Exercise goal: Using the entries below, output each line exactly from the first through the one that contains "Ht|y x c' Hf Hg".
***** Supplied material
(** One step takes at most the row of a run whose deletion has finished with its agents. *)
Lemma sstep_rows y y' id :
  sstep y y' -> has_run id (wf_of (svc y)) -> has_run id (wf_of (svc y')) \/ Deleting id [] false ∈ sy_tasks y.
Proof.
  intros Hs Hr.
  destruct Hs as [y req x c' Hf Hl|y req e c' Hf Hl|y ts1 x ts2 Ht|y ids c' Ha|y ts1 x ids ts2 Ht|y x r Hd Hx Hn
    |y x d Hid Hk|y x a Hid|y x e Hd|y p x Hd Hov|y x fl c' Hfl|y ts1 x ts2 Ht|y ts1 x ts2 Ht|y x c' Hf Hg
    |y ts1 x ts2 r c' Ht Hg|y ts1 x ts2 ag c' Ht Hg|y ts1 x a ag failed ts2 r c' Ht Hd|y ts1 x ts2 Ht|y ts1 x ts2 Ht]; cbn; try (by left).
  - left. pose proof (launch_row_triple (svc y) req (sy_conn y) (alike_refl _)) as Hp. rewrite Hl in Hp.
    destruct Hp as [_ (r & _ & _ & ->)]. by apply has_run_launch.
  - left. pose proof (launch_row_triple (svc y) req (sy_conn y) (alike_refl _)) as Hp. rewrite Hl in Hp.
    by destruct Hp as [_ ->].
  - left. by rewrite spawn_drive_rows.
  - left. by destruct (active_ids_alike _ _ _ Ha) as [_ ->].
  - left. by rewrite spawn_drive_rows.
  - left. eapply (kernel_change_keeps x (has_run id)); [apply has_run_closed|done|exact Hk|done].
  - left. apply on_wf_rows; [apply fail_run_closed, has_run_closed|done].
  - left. by apply end_drive_rows.
  - left. by rewrite (flag_driver_rows _ _ _ _ Hfl).
  - left. apply on_wf_rows; [by apply stop_live_keeps|done].
  - left. apply on_wf_rows; [apply set_status_closed; [apply has_run_closed|done]|done].
  - left. by destruct (check_run_spec _ _ _ _ Hg) as [[_ ->] _].
  - left. unfold refuse_driven in Hg. by destruct (is_driven (svc y) x); injection Hg as <- <-.
  - left. unfold agents_for_run in Hg. by injection Hg as <- <-.
  - left. unfold discard_agent in Hd. by destruct (l_discard a (c_tick (sy_conn y))); injection Hd as <- <-.
  - destruct (decide (id = x)) as [->|Hne]; [right; rewrite Ht; set_solver|left].
    assert (Hr' := has_run_delete_runs x _ _ Hne Hr).
    by destruct (delete_rows_spec x (sy_conn y)) as (_ & [-> |[-> | ->]]).
Qed.

(** (C20) Deletion never races a drive: in any interleaving of launches, resumes, drives, cancels
    and deletions, a run a drive task works on keeps its row and its registration and is not
    being deleted; and a step that takes a run's row finds the run finished, driven by nobody
    and with every workspace it owned discarded. *)
Theorem deletion_never_races_a_drive y0 y :
  booted y0 -> rtc sstep y0 y ->
  (forall id, id ∈ sy_driving y ->
     is_driven (svc y) id = true /\ has_run id (wf_of (svc y)) /\
     forall agents failed, Deleting id agents failed ∉ sy_tasks y) /\
  (forall y' id, sstep y y' -> has_run id (wf_of (svc y)) -> ~ has_run id (wf_of (svc y')) ->
     over id (wf_of (svc y)) /\ id ∉ sy_driving y /\ forall a, (a, id) ∉ sv_workspaces (svc y)).
Proof.
  intros Hb Hr. apply (reachable_ok _ _ Hb) in Hr as [S1 S2 S3 S4 S5 S6]. split.
  - intros id Hid. destruct (S1 id Hid). split_and!; [done..|]. intros agents failed Ht.
    by destruct (S2 _ Ht).
  - intros y' id Hs Hrow Hn. destruct (sstep_rows _ _ _ Hs Hrow) as [?|Ht]; [done|].
    destruct (S2 _ Ht) as (K1 & K2 & K3). split_and!; [done..|].
    intros a Ha. by destruct (K3 a Ha) as [?%elem_of_nil|].
Qed.

(** Nothing a run owns outlives it unseen: in every reachable state each workspace a run
    checked out belongs to a run that still has its row, so a deletion that could not discard an
    agent keeps the run and can be asked for again; and journals, attempts and ids stay sound. *)
Theorem no_workspace_is_orphaned y0 y :
  booted y0 -> rtc sstep y0 y ->
  (forall a id, (a, id) ∈ sv_workspaces (svc y) -> has_run id (wf_of (svc y))) /\ wf_ok (wf_of (svc y)).
Proof. intros Hb Hr. by apply (reachable_ok _ _ Hb) in Hr as [S1 S2 S3 S4 S5 S6]. Qed.

(** The monitor hears of every drive: in every reachable state the runs it counts as active
    are exactly the registered ones, so it wants the machine awake while any run is driven. *)
Theorem awake_while_driven y0 y :
  booted y0 -> rtc sstep y0 y ->
  pw_runs (sv_power (svc y)) = dom (sv_runs (svc y)) /\
  forall id, is_driven (svc y) id = true -> wants_assertion (sv_power (svc y)) = true.
Proof.
  intros Hb Hr. apply (reachable_ok _ _ Hb) in Hr as [S1 S2 S3 S4 S5 [S6 S7]]. split; [done|].
  intros id Hd. unfold wants_assertion. rewrite (bool_decide_eq_false_2 (pw_runs _ = ∅)), orb_true_r; [done|].
  rewrite S7. intros He. unfold is_driven in Hd. destruct (sv_runs (svc y) !! id) eqn:E; [|done].
  assert (id ∈ dom (sv_runs (svc y))) by (apply elem_of_dom; by eexists). set_solver.
Qed.
End System.

(** ** On concrete systems *)

Definition demo_launcher : Launcher := {|
  l_boxed _ _ _ _ := false; l_rev_parse _ _ _ := Ok "0123abc"; l_runs_root := Ok "/runs";
  l_provision _ := (["blackboard"; "repo"], None); l_to_json _ := Ok "{}"; l_project_for_repo _ := None;
  l_discard _ _ := None; l_created _ := true |}.

#[local] Existing Instance sound_files.
#[local] Existing Instance demo_launcher.
#[local] Existing Instance demo_codec.
#[local] Instance demo_world : World := calm_world show_nat.

(** A run of the given status, with a workspace of its own. *)
Definition demo_system (status : string) : System := {|
  sy_conn := {| c_db := {| sv_store := {| rs_wf := demo_db status; rs_dirs := demo_dirs; rs_possible := [] |};
                           sv_runs := ∅; sv_power := arm_section fresh; sv_workspaces := [("a", "run-1")] |};
                c_tick := 0 |};
  sy_tasks := []; sy_driving := ∅ |}.

Lemma demo_booted s : booted (demo_system s).
Proof.
  split; [done|done|apply demo_db_ok| |done|done].
  intros a id [= -> ->]%list_elem_of_singleton. vm_compute. by left.
Qed.

(** Its deletion, locked section by locked section. *)
Definition checked : System :=
  with_task (check_run "run-1" (sy_conn (demo_system "done"))).2 [Checked "run-1"] (demo_system "done").
Definition cleared : System := with_task (sy_conn checked) [Cleared "run-1"] checked.
Definition guarded : System := with_task (sy_conn cleared) [Deleting "run-1" ["a"] false] cleared.
Definition discarded : System :=
  with_task (discard_agent "a" (sy_conn guarded)).2 [Deleting "run-1" [] false] guarded.
Definition deleted : System :=
  with_task (delete_rows "run-1" (sy_conn discarded)).2 [] discarded.

Lemma guarded_reached : rtc sstep (demo_system "done") guarded.
Proof.
  eapply rtc_l; [|eapply rtc_l; [|eapply rtc_l; [|apply rtc_refl]]].
  - apply (SsCheck (demo_system "done") "run-1"); [by intros t ?%elem_of_nil|vm_compute; reflexivity].
  - apply (SsRegistry checked [] "run-1" [] (Ok ())); [reflexivity|vm_compute; reflexivity].
  - apply (SsDelete cleared [] "run-1" [] ["a"]); [reflexivity|vm_compute; reflexivity].
Qed.

Lemma discarded_reached : rtc sstep (demo_system "done") discarded.
Proof.
  eapply rtc_r; [exact guarded_reached|].
  apply (SsDiscard guarded [] "run-1" "a" [] false [] (Ok ())); [reflexivity|vm_compute; reflexivity].
Qed.

Lemma deletion_never_races_a_drive_witness :
  rs_dirs (sv_store (c_db (sy_conn deleted))) !! "run-1" = None /\
  over "run-1" (wf_of (c_db (sy_conn discarded))) /\ "run-1" ∉ sy_driving discarded /\
  forall a, (a, "run-1") ∉ sv_workspaces (c_db (sy_conn discarded)).
Proof.
  split; [vm_compute; reflexivity|].
  refine (proj2 (deletion_never_races_a_drive (demo_system "done") discarded (demo_booted _) discarded_reached)
    deleted "run-1" _ _ _).
  - apply (SsDeleteRows discarded [] "run-1" []). reflexivity.
  - vm_compute. by left.
  - intros Hr%find_wf_run_some. vm_compute in Hr. discriminate Hr.
Defined.

Lemma no_workspace_is_orphaned_witness :
  (forall a id, (a, id) ∈ sv_workspaces (c_db (sy_conn guarded)) -> has_run id (wf_of (c_db (sy_conn guarded)))) /\
  wf_ok (wf_of (c_db (sy_conn guarded))).
Proof. exact (no_workspace_is_orphaned (demo_system "done") guarded (demo_booted _) guarded_reached). Defined.

(** A run picked up at startup. *)
Definition resuming : System :=
  with_task (active_ids (sy_conn (demo_system "running"))).2 [Resuming ["run-1"]] (demo_system "running").
Definition resumed : System :=
  with_task (spawn_drive "run-1" (sy_conn resuming)).2 [Resuming []] resuming.

Lemma resumed_reached : rtc sstep (demo_system "running") resumed.
Proof.
  eapply rtc_l; [|eapply rtc_l; [|apply rtc_refl]].
  - apply (SsResume (demo_system "running") ["run-1"]). vm_compute. reflexivity.
  - apply (SsResuming resuming [] "run-1" [] []). reflexivity.
Qed.

Lemma awake_while_driven_witness :
  is_driven (c_db (sy_conn resumed)) "run-1" = true /\
  wants_assertion (sv_power (c_db (sy_conn resumed))) = true.
Proof.
  split; [vm_compute; reflexivity|].
  refine (proj2 (awake_while_driven (demo_system "running") resumed (demo_booted _) resumed_reached) "run-1" _).
  vm_compute. reflexivity.
Defined.

(** ** Canceling without a drive *)

Section Canceling.
Context `{World} `{Codec} `{Files} `{Launcher}.

Lemma on_wf_triple {A} (P E : WfDb -> Prop) (m : M WfDb A) Q :
  triple P m Q E -> triple (fun v => P (wf_of v)) (on_wf m) (fun a v => Q a (wf_of v)) (fun v => E (wf_of v)).
Proof.
  intros Hm c Hc. unfold on_wf, zoom. specialize (Hm {| c_db := wf_of (c_db c); c_tick := c_tick c |} Hc).
  unfold wf_of in Hm. by destruct (m _) as [[a|e] c'].
Qed.

Lemma stop_live_total id : total (stop_live_step_agents id).
Proof.
  unfold stop_live_step_agents. apply total_bind; [unfold live_step_agents; never_failing|].
  intros l. induction l as [|a l IH]; cbn [stop_all]; [auto with fletch|]. by apply total_bind; [apply act_total|].
Qed.

Lemma on_wf_total {A} (m : M WfDb A) : total m -> total (on_wf m).
Proof.
  intros Hm c. destruct (Hm {| c_db := wf_of (c_db c); c_tick := c_tick c |}) as (a & c' & E).
  exists a. unfold on_wf, zoom. unfold wf_of in E. rewrite E. by eexists.
Qed.

(** The row of [id] as given, and these events. *)
Definition row_and_events (id : string) (r : WfRun) (l : list WfEvent) (d : WfDb) : Prop :=
  find_wf_run d id = Some r /\ wf_journal d = l.

Lemma mark_canceled_triple id r l E : (forall n, w_fault n = None) ->
  triple (row_and_events id r l) (mark_canceled id)
    (fun _ d => exists now, row_and_events id (with_status "canceled" None now r) l d) E.
Proof.
  intros Hcalm. unfold mark_canceled, set_status. eapply triple_bind; [apply triple_now|]. intros now.
  apply (triple_bind _ _ _ (fun _ => row_and_events id (with_status "canceled" None now r) l)).
  - eapply triple_weaken;
      [apply triple_attempt, (triple_execute Hcalm (row_and_events id r l) _
         (fun _ => row_and_events id (with_status "canceled" None now r) l) (fun _ => False))|done| |intros d Hd; exact Hd].
    + intros d [Hr Hl]. split; [|exact Hl]. by rewrite (find_update_run _ _ _ r).
    + by intros [u|e] d Hd.
  - intros u. eapply triple_weaken;
      [apply (emit_run_row_triple (row_and_events id (with_status "canceled" None now r) l))|done| |intros d Hd; exact Hd].
    + by intros d f [].
    + intros u' d Hd. by exists now.
Qed.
**********
Result of the task:
(** One step takes at most the row of a run whose deletion has finished with its agents. *)
Lemma sstep_rows y y' id :
  sstep y y' -> has_run id (wf_of (svc y)) -> has_run id (wf_of (svc y')) \/ Deleting id [] false ∈ sy_tasks y.
Proof.
  intros Hs Hr.
  destruct Hs as [y req x c' Hf Hl|y req e c' Hf Hl|y ts1 x ts2 Ht|y ids c' Ha|y ts1 x ids ts2 Ht|y x r Hd Hx Hn
    |y x d Hid Hk|y x a Hid|y x e Hd|y p x Hd Hov|y x fl c' Hfl|y ts1 x ts2 Ht|y ts1 x ts2 Ht|y x c' Hf Hg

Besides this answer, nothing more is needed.